(** C4: when the trigger events of a group are a burst of N events at one
    instant, the rule with threshold N, for any window of at least one
    minute, shows exactly one alert for that group, at that instant:
    the counts within the burst are 1, 2, ..., N. *)
Theorem C4_burst_one_alert (window_min : Z) (N : nat) (scope : Scope)
    (filtered : list Row) (k : string) (t : Timestamp) :
  1 ≤ window_min →
  (1 ≤ N)%nat →
  length (group_of (column scope) (trigger_events filtered) k) = N →
  (∀ r, r ∈ group_of (column scope) (trigger_events filtered) k →
        timestamp r = t) →
  ∃ page,
    alert_rule window_min (Z.of_nat N) scope filtered = Ok page
    ∧ filter (λ a, key_value a = k) (shown_alerts page)
      = [new_alert window_min (Z.of_nat N) scope k t].
Proof.
  intros HW HN Hlen Ht.
  set (burst := group_of (column scope) (trigger_events filtered) k) in *.
  assert (trigger_events filtered ≠ []) as Hne.
  { intros Hnil. unfold burst in Hlen. rewrite Hnil in Hlen. simpl in Hlen. lia. }
  eexists. split; [by apply alert_rule_nonempty|].
  rewrite shown_alerts_render. apply Permutation_singleton_r.
  rewrite sort_values_Permutation, filter_key_all_alerts.
  set (g := group_of (column scope)
              (sort_values timestamp (trigger_events filtered)) k).
  assert (g ≡ₚ burst) as Hg
    by (unfold g, burst, group_of; by rewrite sort_values_Permutation).
  assert (timestamp <$> g = replicate N t) as Hidx.
  { symmetry. apply replicate_as_Forall. split.
    - by rewrite length_fmap, Hg.
    - apply Forall_fmap, Forall_forall. intros r Hr. simpl.
      symmetry. apply Ht. by rewrite <-Hg. }
  rewrite group_alerts_dense; [|apply group_index_is_ascending|done|lia|].
  - rewrite Hidx, drop_replicate.
    replace (N - Z.to_nat (Z.of_nat N - 1))%nat with 1%nat by lia. done.
  - intros r1 r2 Hr1 Hr2. rewrite Hg in Hr1, Hr2.
    rewrite (Ht r1), (Ht r2) by done.
    unfold minutes, ns_per_minute, ns_per_second. lia.
Qed.

Lemma C4_burst_one_alert_witness :
  ∃ page,
    alert_rule 5 2 PerDevice tie_rows = Ok page
    ∧ filter (λ a, key_value a = "A") (shown_alerts page)
      = [new_alert 5 2 PerDevice "A" (at_hm 0 10 0)].
Proof.
  apply (C4_burst_one_alert 5 2 PerDevice tie_rows "A" (at_hm 0 10 0)).
  - lia.
  - lia.
  - vm_compute. reflexivity.
  - intros r Hr. unfold tie_rows in Hr.
    change (r ∈ tie_rows) in Hr. unfold tie_rows in Hr.
    rewrite !elem_of_cons, elem_of_nil in Hr.
    by destruct Hr as [->|[->|[]]].
Defined.

(** C7, as stated, fails: an event without a device belongs to no group,
    so with threshold 1 and grouping by device it gets no alert. *)
Lemma C7_missing_key_counterexample :
  trigger_events keyless_rows = keyless_rows
  ∧ alert_rule 5 1 PerDevice keyless_rows
    = Ok [st_success "No alerts triggered with current rule."]
  ∧ length (shown_alerts [st_success "No alerts triggered with current rule."])
    ≠ length (trigger_events keyless_rows).
Proof. vm_compute. repeat split; discriminate. Qed.

Lemma length_omap_is_Some {A B} (f : A → option B) (l : list A) :
  Forall (λ x, is_Some (f x)) l → length (omap f l) = length l.
Proof.
  induction 1 as [|x l [y Hy] _ IH]; [done|].
  simpl. rewrite Hy. simpl. f_equal. exact IH.
Qed.

(** C7 (amended): with threshold 1 and a window of at least one minute,
    the rule shows exactly one alert for each trigger event that has a
    value in the grouping column, and none for an event without one; so
    when every trigger event has such a value there are as many alerts
    as events. *)
Theorem C7_threshold_1_alert_per_keyed_event
    (window_min : Z) (scope : Scope) (filtered : list Row) :
  1 ≤ window_min →
  ∃ page,
    alert_rule window_min 1 scope filtered = Ok page
    ∧ shown_alerts page
      ≡ₚ omap (row_alert window_min 1 scope) (trigger_events filtered)
    ∧ (Forall (λ r, is_Some (column scope r)) (trigger_events filtered) →
       length (shown_alerts page) = length (trigger_events filtered)).
Proof.
  intros HW.
  assert (all_alerts window_min 1 scope filtered
          ≡ₚ omap (row_alert window_min 1 scope) (trigger_events filtered))
    as Hall.
  { unfold all_alerts.
    rewrite (bind_ext_elem_of _
               (λ kg, (λ r, new_alert window_min 1 scope kg.1 (timestamp r))
                        <$> kg.2)).
    - rewrite (groupby_bind_Permutation (column scope)
                 (λ k r, new_alert window_min 1 scope k (timestamp r))).
      unfold row_alert.
      by rewrite sort_values_Permutation.
    - intros [key g] (k' & [= -> ->] & _)%list_elem_of_fmap.
      apply group_alerts_threshold_1; [|done].
      apply group_index_is_ascending. }
  destruct (trigger_events filtered) as [|r base] eqn:Hbase.
  - eexists. split; [unfold alert_rule; rewrite Hbase; reflexivity|]. done.
  - eexists. split; [apply alert_rule_nonempty; by rewrite Hbase|].
    rewrite shown_alerts_render, sort_values_Permutation, Hall.
    split; [done|]. intros Hkeys. apply length_omap_is_Some.
    eapply Forall_impl; [exact Hkeys|]. intros x [k' Hk'].
    unfold row_alert, per_row. rewrite Hk'. by eexists.
Qed.

Lemma C7_threshold_1_alert_per_keyed_event_witness :
  ∃ page,
    alert_rule 5 1 PerDevice tie_rows = Ok page
    ∧ shown_alerts page ≡ₚ omap (row_alert 5 1 PerDevice) (trigger_events tie_rows)
    ∧ (Forall (λ r, is_Some (column PerDevice r)) (trigger_events tie_rows) →
       length (shown_alerts page) = length (trigger_events tie_rows)).
Proof.
  apply (C7_threshold_1_alert_per_keyed_event 5 PerDevice tie_rows). lia.
Defined.


(** * Properties of the rest of the page *)

(** ** The derived columns *)

Lemma risk_score_col_sum (r : Row) :
  risk_score_col r
  = base_of (event r)
    + (if cell_in (country r) high_risk_countries then 10 else 0)
    + (if is_off_hours (hour (timestamp r)) then 5 else 0).
Proof.
  unfold risk_score_col. rewrite base_scores_get.
  pose proof (base_of_range (event r)).
  destruct (cell_in _ _), (is_off_hours _); lia.
Qed.
(** The three ways an iteration can go. *)
Inductive iteration_case (st : state) : Outcome state -> Prop :=
| case_literal :
    char_at format (pos st) <> "%"%char ->
    iteration_case st
      (Returns (mk_state (S (pos st))
                         (current_token st ++ String (char_at format (pos st)) "")
                         (formatters st)))
| case_escape :
    char_at format (pos st) = "%"%char ->
    pos st + 1 < size format ->
    char_at format (pos st + 1) = "%"%char ->
    iteration_case st
      (Returns (mk_state (S (pos st + 1)) (current_token st ++ "%") (formatters st)))
| case_command (r : Outcome state) :
    char_at format (pos st) = "%"%char ->
    ~ (pos st + 1 < size format /\ char_at format (pos st + 1) = "%"%char) ->
    r = match regex_search (substr format (pos st)) with
        | None => Throws (no_valid_command format (pos st))
        | Some m =>
            max_length <- parse_max_length m ;;
            Returns (mk_state (S (pos st + String.length (str0 m) - 1)) ""
                       (flush (current_token st) (formatters st)
                        ++ [resolve command_parsers (str1 m) (str2 m) max_length]))
        end ->
    iteration_case st r.

Lemma iteration_cases (st : state) : iteration_case st (step st).
Proof.
  unfold iteration.
  destruct (Ascii.eqb_spec (char_at format (pos st)) "%"%char) as [Hc|Hc]; simpl.
  - destruct (pos st + 1 <? size format) eqn:Hlt; simpl.
    + apply Nat.ltb_lt in Hlt.
      destruct (Ascii.eqb_spec (char_at format (pos st + 1)) "%"%char) as [Hd|Hd].
      * now apply case_escape.
      * apply case_command; [exact Hc | tauto | reflexivity].
    + apply Nat.ltb_ge in Hlt.
      apply case_command; [exact Hc | intros [H _]; lia | reflexivity].
  - now apply case_literal.
Qed.

(** Every iteration moves [pos] forward. *)
Lemma iteration_advances (st st' : state) :
  step st = Returns st' -> pos st < pos st'.
Proof.
  intros H. pose proof (iteration_cases st) as Hcase. rewrite H in Hcase.
  inversion Hcase as [Hc | Hc Hlt Hd | r Hc Hn Hr]; subst; simpl; try lia.
  destruct (regex_search (substr format (pos st))) as [m|] eqn:Hm; [|discriminate].
  apply regex_search_length in Hm.
  destruct (parse_max_length m); simpl in Hr; [|discriminate].
  inversion Hr; subst; simpl. lia.
Qed.

(** Fuel beyond the characters left changes nothing. *)
Lemma loop_stable (fuel : nat) (st : state) :
  size format <= fuel + pos st ->
  loop (S fuel) format command_parsers st = loop fuel format command_parsers st.
Proof.
  revert st; induction fuel as [|fuel IH]; intros st Hfuel.
  - simpl. destruct (pos st <? size format) eqn:Hlt; [|reflexivity].
    apply Nat.ltb_lt in Hlt. lia.
  - change (loop (S (S fuel)) format command_parsers st)
      with (if pos st <? size format
            then st' <- step st ;; loop (S fuel) format command_parsers st'
            else Returns st).
    change (loop (S fuel) format command_parsers st)
      with (if pos st <? size format
            then st' <- step st ;; loop fuel format command_parsers st'
            else Returns st).
    destruct (pos st <? size format); [|reflexivity].
    destruct (step st) as [st'|e] eqn:Hstep; [|reflexivity]. simpl.
    apply IH. apply iteration_advances in Hstep. lia.
Qed.

Lemma loop_done (fuel : nat) (st : state) :
  size format <= pos st -> loop fuel format command_parsers st = Returns st.
Proof.
  intros H. destruct fuel as [|fuel]; [reflexivity|].
  change (loop (S fuel) format command_parsers st)
    with (if pos st <? size format
          then st' <- step st ;; loop fuel format command_parsers st'
          else Returns st).
  apply Nat.ltb_ge in H. now rewrite H.
Qed.

Lemma loop_unfold (fuel : nat) (st : state) :
  pos st < size format ->
  size format <= fuel + pos st ->
  loop fuel format command_parsers st
  = (st' <- step st ;; loop fuel format command_parsers st').
Proof.
  intros Hlt Hfuel. destruct fuel as [|fuel]; [simpl in Hfuel; lia|].
  change (loop (S fuel) format command_parsers st)
    with (if pos st <? size format
          then st' <- step st ;; loop fuel format command_parsers st'
          else Returns st).
  apply Nat.ltb_lt in Hlt. rewrite Hlt.
  destruct (step st) as [st'|e] eqn:Hstep; [|reflexivity].
  cbn [bind]. symmetry. apply loop_stable.
  apply iteration_advances in Hstep. lia.
Qed.

Lemma run_done (st : state) : size format <= pos st -> run st = Returns st.
Proof. apply loop_done. Qed.

Lemma run_unfold (st : state) :
  pos st < size format -> run st = (st' <- step st ;; run st').
Proof. intros H. apply loop_unfold; [exact H | lia]. Qed.

Lemma run_step (st st' : state) :
  pos st < size format -> step st = Returns st' -> run st = run st'.
Proof. intros Hlt Hstep. rewrite run_unfold by exact Hlt. now rewrite Hstep. Qed.

Lemma run_throws (st : state) (what : string) :
  pos st < size format -> step st = Throws what -> run st = Throws what.
Proof. intros Hlt Hstep. rewrite run_unfold by exact Hlt. now rewrite Hstep. Qed.

(** The loop leaves only when [pos] has reached the end of the format: the
    bound on the iterations is never what stops it. *)
Lemma run_exits (n : nat) (st st' : state) :
  size format - pos st <= n -> run st = Returns st' -> size format <= pos st'.
Proof.
  revert st; induction n as [|n IH]; intros st Hn Hrun.
  - rewrite run_done in Hrun by lia. inversion Hrun; subst. lia.
  - destruct (Nat.lt_ge_cases (pos st) (size format)) as [Hlt|Hge].
    + rewrite run_unfold in Hrun by exact Hlt.
      destruct (step st) as [st1|e] eqn:Hstep; [|discriminate]. simpl in Hrun.
      apply (IH st1); [|exact Hrun].
      apply iteration_advances in Hstep. lia.
    + rewrite run_done in Hrun by exact Hge. inversion Hrun; subst. exact Hge.
Qed.

(** Whatever the loop goes through leads to the same result. *)
Lemma scanned_run (st : state) :
  scanned format command_parsers st -> run (mk_state 0 "" []) = run st.
Proof.
  induction 1 as [|st st' Hsc IH Hlt Hstep]; [reflexivity|].
  rewrite IH. now apply run_step.
Qed.

(** Any bound of at least [format.size()] iterations gives what [parse]
    computes. *)
Lemma loop_enough (fuel : nat) (st : state) :
  size format <= fuel -> loop fuel format command_parsers st = run st.
Proof.
  intros H. replace fuel with ((fuel - size format) + size format) by lia.
  induction (fuel - size format) as [|k IH]; [reflexivity|].
  rewrite <- IH. apply loop_stable. lia.
Qed.

Lemma iteration_literal (st : state) :
  char_at format (pos st) <> "%"%char ->
  step st = Returns (mk_state (S (pos st))
                       (current_token st ++ String (char_at format (pos st)) "")
                       (formatters st)).
Proof.
  intros Hc. pose proof (iteration_cases st) as Hcase.
  inversion Hcase as [Hc' Heq | Hc' | r Hc']; [reflexivity | tauto | tauto].
Qed.

Lemma iteration_escape (st : state) :
  char_at format (pos st) = "%"%char ->
  pos st + 1 < size format ->
  char_at format (pos st + 1) = "%"%char ->
  step st = Returns (mk_state (S (pos st + 1)) (current_token st ++ "%")
                       (formatters st)).
Proof.
  intros Hc Hlt Hd. pose proof (iteration_cases st) as Hcase.
  inversion Hcase as [Hc' | Hc' Hlt' Hd' Heq | r Hc' Hn];
    [tauto | reflexivity | tauto].
Qed.

Lemma iteration_command (st : state) :
  char_at format (pos st) = "%"%char ->
  ~ (pos st + 1 < size format /\ char_at format (pos st + 1) = "%"%char) ->
  step st = match regex_search (substr format (pos st)) with
            | None => Throws (no_valid_command format (pos st))
            | Some m =>
                max_length <- parse_max_length m ;;
                Returns (mk_state (S (pos st + String.length (str0 m) - 1)) ""
                           (flush (current_token st) (formatters st)
                            ++ [resolve command_parsers (str1 m) (str2 m) max_length]))
            end.
Proof.
  intros Hc Hn. pose proof (iteration_cases st) as Hcase.
  inversion Hcase as [Hc' | Hc' Hlt' Hd' | r Hc' Hn' Hr Heq];
    [tauto | tauto | exact Hr].
Qed.

End LoopFacts.

(** ** Properties of [SubstitutionFormatParser::parse] *)

Section ParseFacts.
Context {E : Externals} {B : BuiltInCommandParsersBase}.

Import SubstitutionFormatParser.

********

Word for word, restate the lines above from the line containing "rewrite sort_values_Permutation, filter_key_all_alerts." through the line containing "simpl. rewrite Hy.", with both included and nothing else.

◆ **ANSWER TO THIS EXERCISE**:
  rewrite sort_values_Permutation, filter_key_all_alerts.
  set (g := group_of (column scope)
              (sort_values timestamp (trigger_events filtered)) k).
  assert (g ≡ₚ burst) as Hg
    by (unfold g, burst, group_of; by rewrite sort_values_Permutation).
  assert (timestamp <$> g = replicate N t) as Hidx.
  { symmetry. apply replicate_as_Forall. split.
    - by rewrite length_fmap, Hg.
    - apply Forall_fmap, Forall_forall. intros r Hr. simpl.
      symmetry. apply Ht. by rewrite <-Hg. }
  rewrite group_alerts_dense; [|apply group_index_is_ascending|done|lia|].
  - rewrite Hidx, drop_replicate.
    replace (N - Z.to_nat (Z.of_nat N - 1))%nat with 1%nat by lia. done.
  - intros r1 r2 Hr1 Hr2. rewrite Hg in Hr1, Hr2.
    rewrite (Ht r1), (Ht r2) by done.
    unfold minutes, ns_per_minute, ns_per_second. lia.
Qed.

Lemma C4_burst_one_alert_witness :
  ∃ page,
    alert_rule 5 2 PerDevice tie_rows = Ok page
    ∧ filter (λ a, key_value a = "A") (shown_alerts page)
      = [new_alert 5 2 PerDevice "A" (at_hm 0 10 0)].
Proof.
  apply (C4_burst_one_alert 5 2 PerDevice tie_rows "A" (at_hm 0 10 0)).
  - lia.
  - lia.
  - vm_compute. reflexivity.
  - intros r Hr. unfold tie_rows in Hr.
    change (r ∈ tie_rows) in Hr. unfold tie_rows in Hr.
    rewrite !elem_of_cons, elem_of_nil in Hr.
    by destruct Hr as [->|[->|[]]].
Defined.

(** C7, as stated, fails: an event without a device belongs to no group,
    so with threshold 1 and grouping by device it gets no alert. *)
Lemma C7_missing_key_counterexample :
  trigger_events keyless_rows = keyless_rows
  ∧ alert_rule 5 1 PerDevice keyless_rows
    = Ok [st_success "No alerts triggered with current rule."]
  ∧ length (shown_alerts [st_success "No alerts triggered with current rule."])
    ≠ length (trigger_events keyless_rows).
Proof. vm_compute. repeat split; discriminate. Qed.

Lemma length_omap_is_Some {A B} (f : A → option B) (l : list A) :
  Forall (λ x, is_Some (f x)) l → length (omap f l) = length l.
Proof.
  induction 1 as [|x l [y Hy] _ IH]; [done|].
  simpl. rewrite Hy. simpl. f_equal. exact IH.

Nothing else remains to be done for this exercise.